- [Data records]
(* ===== verification/TcpInfo.v ===== *)
(** tcpinfo.go, tcpinfo_linux.go and tcpinfo_other.go: the kernel's counters of
    the tunnel connection, and the numbers the Web UI gets from them. *)

From Stdlib Require Import QArith.
From S2P Require Import Prelude Errors.
#[local] Open Scope Z_scope.

(** The fields of the kernel's struct tcp_info that are read, in its units:
    round-trip times in microseconds, the times since the last data and the
    last acknowledgement in milliseconds (jiffies_to_msecs). *)
Record TCPInfo := MkTCPInfo {
  Rtt : Z; Min_rtt : Z; Rttvar : Z; Total_retrans : Z; Snd_cwnd : Z; Bytes_sent : Z; Bytes_received : Z;
  Last_data_recv : Z; Last_ack_recv : Z }.

(** [tcpStats]; the float64 quotients of 32-bit counters as exact rationals. *)
Record tcpStats := MkTcpStats {
  RTTMs : Q; MinRTTMs : Q; RTTVarMs : Q; st_TotalRetrans : Z; st_Cwnd : Z; st_BytesSent : Z; st_BytesReceived : Z;
  LastDataRecvS : Q; LastAckRecvS : Q }.

(** [readTCPStats] on Linux: whether there is a handle, what Control returned
    (an error once the socket is closed), and what getsockopt returned in it. *)
Definition readTCPStats (rc : bool) (control : option error) (sockopt : error + option TCPInfo) : option tcpStats :=
  if negb rc then None
  else match control with
       | Some _ => None
       | None =>
           match sockopt with
           | inl _ | inr None => None
           | inr (Some info) =>
               Some (MkTcpStats (Rtt info # 1000) (Min_rtt info # 1000) (Rttvar info # 1000)
                       (Total_retrans info) (Snd_cwnd info) (Bytes_sent info) (Bytes_received info)
                       (Last_data_recv info # 1000000) (Last_ack_recv info # 1000000))
           end
       end.
(** On other platforms. *)
Definition readTCPStats_other (rc : bool) : option tcpStats := None.

(** [int64(math.Round(x))] of a quotient that is not negative: to the nearest,
    halves up. *)
Definition math_Round (x : Q) : Z := (2 * Qnum x + Zpos (Qden x)) / (2 * Zpos (Qden x)).

(** The rounded RTT is within half a millisecond of the kernel's value. *)
Theorem rtt_rounded info s (Hs : readTCPStats true None (inr (Some info)) = Some s) :
  Z.abs (1000 * math_Round (RTTMs s) - Rtt info) <= 500.
Proof.
  injection Hs as <-. unfold math_Round. cbn [RTTMs Qnum Qden].
  pose proof (Z.div_mod (2 * Rtt info + 1000) (2 * 1000) ltac:(lia)).
  pose proof (Z.mod_pos_bound (2 * Rtt info + 1000) (2 * 1000) ltac:(lia)). lia.
Qed.

(** The silence of the tunnel is under-reported by a factor of 1000: the
    kernel counts milliseconds, the code divides as if they were
    microseconds, so after [ms] milliseconds without data the field for
    seconds holds a thousandth of the seconds that passed, and it exceeds the
    60 of the Web UI's warning only after 60000 seconds. *)
Theorem silence_is_under_reported info s (Hs : readTCPStats true None (inr (Some info)) = Some s) :
  (LastDataRecvS s * (1000 # 1) == Last_data_recv info # 1000)%Q /\
  (LastAckRecvS s * (1000 # 1) == Last_ack_recv info # 1000)%Q /\
  ((60 # 1 < LastDataRecvS s)%Q <-> 60000 * 1000 < Last_data_recv info).
Proof.
  injection Hs as <-. cbn [LastDataRecvS LastAckRecvS]. unfold Qeq, Qlt. cbn. lia.
Qed.

(** Two minutes of silence. *)
Definition demo_info : TCPInfo := MkTCPInfo 1500 900 200 0 10 4096 8192 120000 120000.
Lemma rtt_rounded_witness : Z.abs (1000 * math_Round (1500 # 1000) - 1500) <= 500.
Proof. exact (rtt_rounded demo_info _ eq_refl). Defined.
Lemma silence_is_under_reported_witness :
  ~ (60 # 1 < 120000 # 1000000)%Q /\ ((120000 # 1000000) * (1000 # 1) == 120000 # 1000)%Q.
Proof.
  split; [|exact (proj1 (silence_is_under_reported demo_info _ eq_refl))].
  intros Hlt. apply (proj1 (proj2 (proj2 (silence_is_under_reported demo_info _ eq_refl)))) in Hlt.
  cbn in Hlt. lia.
Defined.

- [Problem to work on] Starting at the line with "(Last_data_recv info #", copy every line down to the last one above, exactly as written and with nothing else.

- [Your response]
                       (Last_data_recv info # 1000000) (Last_ack_recv info # 1000000))
           end
       end.
(** On other platforms. *)
Definition readTCPStats_other (rc : bool) : option tcpStats := None.

(** [int64(math.Round(x))] of a quotient that is not negative: to the nearest,
    halves up. *)
Definition math_Round (x : Q) : Z := (2 * Qnum x + Zpos (Qden x)) / (2 * Zpos (Qden x)).

(** The rounded RTT is within half a millisecond of the kernel's value. *)
Theorem rtt_rounded info s (Hs : readTCPStats true None (inr (Some info)) = Some s) :
  Z.abs (1000 * math_Round (RTTMs s) - Rtt info) <= 500.
Proof.
  injection Hs as <-. unfold math_Round. cbn [RTTMs Qnum Qden].
  pose proof (Z.div_mod (2 * Rtt info + 1000) (2 * 1000) ltac:(lia)).
  pose proof (Z.mod_pos_bound (2 * Rtt info + 1000) (2 * 1000) ltac:(lia)). lia.
Qed.

(** The silence of the tunnel is under-reported by a factor of 1000: the
    kernel counts milliseconds, the code divides as if they were
    microseconds, so after [ms] milliseconds without data the field for
    seconds holds a thousandth of the seconds that passed, and it exceeds the
    60 of the Web UI's warning only after 60000 seconds. *)
Theorem silence_is_under_reported info s (Hs : readTCPStats true None (inr (Some info)) = Some s) :
  (LastDataRecvS s * (1000 # 1) == Last_data_recv info # 1000)%Q /\
  (LastAckRecvS s * (1000 # 1) == Last_ack_recv info # 1000)%Q /\
  ((60 # 1 < LastDataRecvS s)%Q <-> 60000 * 1000 < Last_data_recv info).
Proof.
  injection Hs as <-. cbn [LastDataRecvS LastAckRecvS]. unfold Qeq, Qlt. cbn. lia.
Qed.

(** Two minutes of silence. *)
Definition demo_info : TCPInfo := MkTCPInfo 1500 900 200 0 10 4096 8192 120000 120000.
Lemma rtt_rounded_witness : Z.abs (1000 * math_Round (1500 # 1000) - 1500) <= 500.
Proof. exact (rtt_rounded demo_info _ eq_refl). Defined.
Lemma silence_is_under_reported_witness :
  ~ (60 # 1 < 120000 # 1000000)%Q /\ ((120000 # 1000000) * (1000 # 1) == 120000 # 1000)%Q.
Proof.
  split; [|exact (proj1 (silence_is_under_reported demo_info _ eq_refl))].
  intros Hlt. apply (proj1 (proj2 (proj2 (silence_is_under_reported demo_info _ eq_refl)))) in Hlt.
  cbn in Hlt. lia.
Defined.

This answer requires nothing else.